__Task details__. Write out every record in full, exactly as written, please.

[Supplied records]

(** * Pendulum simulator: the physics loop, the parameter store and the view

    A shallow embedding of the repository, one module per source file:

    - [SimulatorContext] ([context/SimulatorContext.tsx]): the parameter
      object, its defaults, [MIN_SAFE_VALUES], [setValidatedParams] and
      [resetParams]; [Provider] is the state its provider holds;
    - [SettingsPanel] ([components/SettingsPanel.tsx]): [handleInputChange]
      and [handleSliderChange], through which a value reaches the store, and
      the tables of the sliders;
    - [PendulumVisualization] ([components/PendulumVisualization.tsx]): the
      main effect, its local variables and the [draw] callback with the
      fixed-step loop (semi-implicit Euler without damping, RK4 with
      damping);
    - [App] ([components/PendulumSimulatorContent.tsx]): the buttons, the
      canvas size, and when the effect starts again; [View] is the zoom and
      pan of the same component, over [useZoomAndPan]
      ([hooks/useZoomAndPan.ts]);
    - [CodePanel] ([components/CodePanel.tsx]): the numbers of
      [updateCalculationSteps];
    - [SimulationTooltip] ([components/SimulationTooltip.tsx]): the two
      previews of a tooltip and their loops;
    - [TooltipTriggerIcon] ([components/TooltipTriggerIcon.tsx]): which
      tooltip is open.

    The calls that paint the canvases, the images and the draggable modal
    (whose position depends on the layout of the page) are left out: they
    never read or write what is modelled here, except that a change of image
    or canvas size starts the main effect again.  Each event handler is
    taken to see the state the previous event left, as React renders between
    events.

    Numbers.  A JavaScript [number] is modelled as [NaN] or an exact
    rational ([Qc], rationals in lowest terms, so equality is Leibniz
    equality).  NaN propagates through arithmetic, [Math.max] and
    [Math.min], and every comparison with NaN is false, as in JavaScript.
    Rounding, overflow and the infinities of binary64 are not modelled: a
    decimal literal stands for the rational it denotes.  [Math.sin] is a
    parameter [sin : Qc -> Qc] of the development; nothing is assumed
    about it unless a statement says so.

    The loops.  On exact rationals [accumulator -= dt] is an exact
    countdown; on the binary64 numbers of JavaScript it rounds.  So the
    countdown of the accumulator, which needs neither [Math.sin] nor the
    parameters, is modelled a second time on binary64 numbers ([Binary64]),
    and what depends on the exact count of turns, or on the loop coming to
    an end for every frame time, is stated there.

    The canvas.  [draw] reads the size of the canvas from the canvas
    element, where the DOM keeps it as an integer
    ([PendulumVisualization.canvasDimension]). *)

From Stdlib Require Import ZArith QArith Qcanon Qround Qabs Lia Lqa Bool List
  Floats.
From Stdlib Require String.
Import ListNotations.

(* ================================================================== *)
(** ** JavaScript numbers *)

Module JS.

Inductive number : Type :=
| NaN : number
| Num : Qc -> number.

(** A numeric literal of the source. *)
Definition lit (x : Q) : number := Num (Q2Qc x).
Arguments lit x%_Q.

Definition add (x y : number) : number :=
  match x, y with
  | Num a, Num b => Num (a + b)%Qc
  | _, _ => NaN
  end.

Definition sub (x y : number) : number :=
  match x, y with
  | Num a, Num b => Num (a - b)%Qc
  | _, _ => NaN
  end.

Definition mul (x y : number) : number :=
  match x, y with
  | Num a, Num b => Num (a * b)%Qc
  | _, _ => NaN
  end.

(** Unary minus. *)
Definition neg (x : number) : number :=
  match x with
  | Num a => Num (- a)%Qc
  | NaN => NaN
  end.

(** Division.  JavaScript answers a division by zero with an infinity (or
    NaN for 0/0); infinities are outside this model, so a zero divisor
    yields [NaN] here.  Every divisor of the modelled code is either a
    non-zero literal or [scaledLength], which is [NaN] or at least 1
    (lemma [scaledLength_cases] below), so this case is never reached. *)
Definition div (x y : number) : number :=
  match x, y with
  | Num a, Num b => if Qc_eq_bool b (Q2Qc 0) then NaN else Num (a / b)%Qc
  | _, _ => NaN
  end.

(** [x >= y] *)
Definition ge (x y : number) : bool :=
  match x, y with
  | Num a, Num b => Qle_bool b a
  | _, _ => false
  end.

(** [x < y] *)
Definition lt (x y : number) : bool :=
  match x, y with
  | Num a, Num b => negb (Qle_bool b a)
  | _, _ => false
  end.

(** [x === y] on numbers. *)
Definition strictEq (x y : number) : bool :=
  match x, y with
  | Num a, Num b => Qc_eq_bool a b
  | _, _ => false
  end.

[/Supplied records]

__Exercise response__.
(** * Pendulum simulator: the physics loop, the parameter store and the view

    A shallow embedding of the repository, one module per source file:

    - [SimulatorContext] ([context/SimulatorContext.tsx]): the parameter
      object, its defaults, [MIN_SAFE_VALUES], [setValidatedParams] and
      [resetParams]; [Provider] is the state its provider holds;
    - [SettingsPanel] ([components/SettingsPanel.tsx]): [handleInputChange]
      and [handleSliderChange], through which a value reaches the store, and
      the tables of the sliders;
    - [PendulumVisualization] ([components/PendulumVisualization.tsx]): the
      main effect, its local variables and the [draw] callback with the
      fixed-step loop (semi-implicit Euler without damping, RK4 with
      damping);
    - [App] ([components/PendulumSimulatorContent.tsx]): the buttons, the
      canvas size, and when the effect starts again; [View] is the zoom and
      pan of the same component, over [useZoomAndPan]
      ([hooks/useZoomAndPan.ts]);
    - [CodePanel] ([components/CodePanel.tsx]): the numbers of
      [updateCalculationSteps];
    - [SimulationTooltip] ([components/SimulationTooltip.tsx]): the two
      previews of a tooltip and their loops;
    - [TooltipTriggerIcon] ([components/TooltipTriggerIcon.tsx]): which
      tooltip is open.

    The calls that paint the canvases, the images and the draggable modal
    (whose position depends on the layout of the page) are left out: they
    never read or write what is modelled here, except that a change of image
    or canvas size starts the main effect again.  Each event handler is
    taken to see the state the previous event left, as React renders between
    events.

    Numbers.  A JavaScript [number] is modelled as [NaN] or an exact
    rational ([Qc], rationals in lowest terms, so equality is Leibniz
    equality).  NaN propagates through arithmetic, [Math.max] and
    [Math.min], and every comparison with NaN is false, as in JavaScript.
    Rounding, overflow and the infinities of binary64 are not modelled: a
    decimal literal stands for the rational it denotes.  [Math.sin] is a
    parameter [sin : Qc -> Qc] of the development; nothing is assumed
    about it unless a statement says so.

    The loops.  On exact rationals [accumulator -= dt] is an exact
    countdown; on the binary64 numbers of JavaScript it rounds.  So the
    countdown of the accumulator, which needs neither [Math.sin] nor the
    parameters, is modelled a second time on binary64 numbers ([Binary64]),
    and what depends on the exact count of turns, or on the loop coming to
    an end for every frame time, is stated there.

    The canvas.  [draw] reads the size of the canvas from the canvas
    element, where the DOM keeps it as an integer
    ([PendulumVisualization.canvasDimension]). *)

From Stdlib Require Import ZArith QArith Qcanon Qround Qabs Lia Lqa Bool List
  Floats.
From Stdlib Require String.
Import ListNotations.

(* ================================================================== *)
(** ** JavaScript numbers *)

Module JS.

Inductive number : Type :=
| NaN : number
| Num : Qc -> number.

(** A numeric literal of the source. *)
Definition lit (x : Q) : number := Num (Q2Qc x).
Arguments lit x%_Q.

Definition add (x y : number) : number :=
  match x, y with
  | Num a, Num b => Num (a + b)%Qc
  | _, _ => NaN
  end.

Definition sub (x y : number) : number :=
  match x, y with
  | Num a, Num b => Num (a - b)%Qc
  | _, _ => NaN
  end.

Definition mul (x y : number) : number :=
  match x, y with
  | Num a, Num b => Num (a * b)%Qc
  | _, _ => NaN
  end.

(** Unary minus. *)
Definition neg (x : number) : number :=
  match x with
  | Num a => Num (- a)%Qc
  | NaN => NaN
  end.

(** Division.  JavaScript answers a division by zero with an infinity (or
    NaN for 0/0); infinities are outside this model, so a zero divisor
    yields [NaN] here.  Every divisor of the modelled code is either a
    non-zero literal or [scaledLength], which is [NaN] or at least 1
    (lemma [scaledLength_cases] below), so this case is never reached. *)
Definition div (x y : number) : number :=
  match x, y with
  | Num a, Num b => if Qc_eq_bool b (Q2Qc 0) then NaN else Num (a / b)%Qc
  | _, _ => NaN
  end.

(** [x >= y] *)
Definition ge (x y : number) : bool :=
  match x, y with
  | Num a, Num b => Qle_bool b a
  | _, _ => false
  end.

(** [x < y] *)
Definition lt (x y : number) : bool :=
  match x, y with
  | Num a, Num b => negb (Qle_bool b a)
  | _, _ => false
  end.

(** [x === y] on numbers. *)
Definition strictEq (x y : number) : bool :=
  match x, y with
  | Num a, Num b => Qc_eq_bool a b
  | _, _ => false
  end.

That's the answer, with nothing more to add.